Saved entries
****
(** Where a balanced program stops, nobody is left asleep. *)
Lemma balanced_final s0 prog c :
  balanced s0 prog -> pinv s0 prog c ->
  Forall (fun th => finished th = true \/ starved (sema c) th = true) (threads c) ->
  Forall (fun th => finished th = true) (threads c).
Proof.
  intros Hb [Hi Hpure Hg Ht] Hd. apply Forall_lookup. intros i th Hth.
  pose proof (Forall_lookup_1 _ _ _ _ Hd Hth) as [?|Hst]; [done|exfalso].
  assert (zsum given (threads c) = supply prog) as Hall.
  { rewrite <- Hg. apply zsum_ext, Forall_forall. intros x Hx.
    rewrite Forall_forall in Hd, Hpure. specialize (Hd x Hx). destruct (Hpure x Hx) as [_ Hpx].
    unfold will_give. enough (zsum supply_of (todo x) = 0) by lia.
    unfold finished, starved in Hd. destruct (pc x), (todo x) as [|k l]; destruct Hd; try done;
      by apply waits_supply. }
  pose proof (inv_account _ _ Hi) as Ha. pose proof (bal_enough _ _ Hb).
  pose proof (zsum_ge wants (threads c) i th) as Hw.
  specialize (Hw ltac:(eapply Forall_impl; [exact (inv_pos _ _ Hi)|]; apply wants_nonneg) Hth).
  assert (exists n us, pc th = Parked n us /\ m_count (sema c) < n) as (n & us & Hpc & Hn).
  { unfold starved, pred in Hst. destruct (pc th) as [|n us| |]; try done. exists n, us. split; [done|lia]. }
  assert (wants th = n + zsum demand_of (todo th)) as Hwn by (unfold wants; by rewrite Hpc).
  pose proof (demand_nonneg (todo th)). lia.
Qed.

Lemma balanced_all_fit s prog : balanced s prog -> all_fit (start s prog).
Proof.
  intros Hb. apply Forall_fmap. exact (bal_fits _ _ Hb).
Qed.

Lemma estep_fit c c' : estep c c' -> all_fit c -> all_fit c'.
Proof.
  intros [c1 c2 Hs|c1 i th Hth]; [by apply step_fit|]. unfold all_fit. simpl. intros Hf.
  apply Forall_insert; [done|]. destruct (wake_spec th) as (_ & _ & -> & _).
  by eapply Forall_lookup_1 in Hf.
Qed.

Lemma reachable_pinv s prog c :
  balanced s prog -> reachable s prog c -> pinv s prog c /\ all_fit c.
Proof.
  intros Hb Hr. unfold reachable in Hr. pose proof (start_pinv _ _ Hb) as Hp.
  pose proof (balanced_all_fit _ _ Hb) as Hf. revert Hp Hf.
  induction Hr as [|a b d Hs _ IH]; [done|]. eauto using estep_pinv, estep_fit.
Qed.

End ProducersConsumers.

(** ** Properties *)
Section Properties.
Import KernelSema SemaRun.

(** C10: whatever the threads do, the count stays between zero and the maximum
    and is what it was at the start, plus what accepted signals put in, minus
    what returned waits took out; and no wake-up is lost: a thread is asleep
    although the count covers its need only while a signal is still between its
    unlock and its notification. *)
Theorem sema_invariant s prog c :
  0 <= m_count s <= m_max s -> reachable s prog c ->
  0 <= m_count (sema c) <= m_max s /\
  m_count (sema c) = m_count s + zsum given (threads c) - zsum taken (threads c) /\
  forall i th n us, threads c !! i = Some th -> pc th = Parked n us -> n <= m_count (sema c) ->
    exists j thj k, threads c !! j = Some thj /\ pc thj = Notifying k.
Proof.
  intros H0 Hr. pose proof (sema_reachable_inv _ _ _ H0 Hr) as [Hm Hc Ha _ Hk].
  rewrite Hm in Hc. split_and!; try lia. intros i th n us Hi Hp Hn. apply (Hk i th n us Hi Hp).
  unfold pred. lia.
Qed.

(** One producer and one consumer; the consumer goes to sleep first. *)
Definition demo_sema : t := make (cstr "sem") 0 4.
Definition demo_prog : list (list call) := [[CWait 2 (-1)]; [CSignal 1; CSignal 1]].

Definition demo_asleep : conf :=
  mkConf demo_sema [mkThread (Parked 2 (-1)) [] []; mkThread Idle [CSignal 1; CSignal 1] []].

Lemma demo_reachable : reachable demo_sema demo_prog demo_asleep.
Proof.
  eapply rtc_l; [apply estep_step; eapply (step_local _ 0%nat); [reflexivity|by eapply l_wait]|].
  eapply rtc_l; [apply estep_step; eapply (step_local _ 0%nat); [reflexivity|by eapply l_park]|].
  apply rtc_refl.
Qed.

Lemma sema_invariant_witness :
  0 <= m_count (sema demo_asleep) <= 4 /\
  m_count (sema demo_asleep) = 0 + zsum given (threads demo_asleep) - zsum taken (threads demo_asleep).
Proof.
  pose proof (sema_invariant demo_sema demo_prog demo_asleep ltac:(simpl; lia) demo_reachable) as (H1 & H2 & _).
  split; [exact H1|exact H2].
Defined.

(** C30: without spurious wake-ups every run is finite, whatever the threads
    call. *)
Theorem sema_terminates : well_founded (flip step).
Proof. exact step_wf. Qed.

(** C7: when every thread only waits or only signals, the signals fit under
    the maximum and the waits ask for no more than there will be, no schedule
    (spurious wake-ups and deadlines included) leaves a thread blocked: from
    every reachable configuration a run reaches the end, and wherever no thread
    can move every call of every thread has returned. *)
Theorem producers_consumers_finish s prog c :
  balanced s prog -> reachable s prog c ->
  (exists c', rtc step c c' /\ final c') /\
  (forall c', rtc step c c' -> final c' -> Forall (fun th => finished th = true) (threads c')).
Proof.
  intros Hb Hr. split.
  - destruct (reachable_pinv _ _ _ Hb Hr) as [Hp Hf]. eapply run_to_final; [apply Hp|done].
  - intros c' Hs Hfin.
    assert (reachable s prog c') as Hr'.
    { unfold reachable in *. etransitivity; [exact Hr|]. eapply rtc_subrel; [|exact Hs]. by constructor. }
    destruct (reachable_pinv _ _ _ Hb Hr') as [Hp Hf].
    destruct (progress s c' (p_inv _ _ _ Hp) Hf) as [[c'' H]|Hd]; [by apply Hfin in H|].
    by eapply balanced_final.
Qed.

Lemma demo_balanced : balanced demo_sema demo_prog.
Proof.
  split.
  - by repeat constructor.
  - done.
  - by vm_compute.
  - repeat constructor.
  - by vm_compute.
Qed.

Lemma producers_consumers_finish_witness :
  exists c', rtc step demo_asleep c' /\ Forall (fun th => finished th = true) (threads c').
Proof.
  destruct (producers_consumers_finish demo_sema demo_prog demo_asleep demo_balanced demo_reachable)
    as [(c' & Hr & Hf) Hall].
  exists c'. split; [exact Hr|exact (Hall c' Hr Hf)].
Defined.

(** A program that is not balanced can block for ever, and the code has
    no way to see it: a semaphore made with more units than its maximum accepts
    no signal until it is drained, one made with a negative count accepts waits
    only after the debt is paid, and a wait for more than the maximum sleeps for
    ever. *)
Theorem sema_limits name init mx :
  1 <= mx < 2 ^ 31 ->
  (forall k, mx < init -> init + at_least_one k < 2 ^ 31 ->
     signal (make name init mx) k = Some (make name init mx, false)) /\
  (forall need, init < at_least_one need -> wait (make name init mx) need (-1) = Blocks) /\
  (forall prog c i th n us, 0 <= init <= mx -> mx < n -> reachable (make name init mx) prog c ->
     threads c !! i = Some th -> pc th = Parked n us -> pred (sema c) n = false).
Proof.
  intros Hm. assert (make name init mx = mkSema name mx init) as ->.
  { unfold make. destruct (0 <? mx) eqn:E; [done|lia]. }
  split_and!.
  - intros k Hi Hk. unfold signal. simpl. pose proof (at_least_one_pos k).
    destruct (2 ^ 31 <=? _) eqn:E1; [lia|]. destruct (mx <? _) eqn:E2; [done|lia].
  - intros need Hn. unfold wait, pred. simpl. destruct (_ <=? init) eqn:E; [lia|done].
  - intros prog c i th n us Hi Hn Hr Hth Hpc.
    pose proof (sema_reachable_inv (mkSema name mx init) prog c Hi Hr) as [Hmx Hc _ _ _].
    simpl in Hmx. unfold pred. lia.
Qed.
****
EXERCISE AIM
Your answer should consist of the lines from the line with "intros Hm. assert" through the last line of the data, set down exactly, both included.

TASK OUTPUT
  intros Hm. assert (make name init mx = mkSema name mx init) as ->.
  { unfold make. destruct (0 <? mx) eqn:E; [done|lia]. }
  split_and!.
  - intros k Hi Hk. unfold signal. simpl. pose proof (at_least_one_pos k).
    destruct (2 ^ 31 <=? _) eqn:E1; [lia|]. destruct (mx <? _) eqn:E2; [done|lia].
  - intros need Hn. unfold wait, pred. simpl. destruct (_ <=? init) eqn:E; [lia|done].
  - intros prog c i th n us Hi Hn Hr Hth Hpc.
    pose proof (sema_reachable_inv (mkSema name mx init) prog c Hi Hr) as [Hmx Hc _ _ _].
    simpl in Hmx. unfold pred. lia.
Qed.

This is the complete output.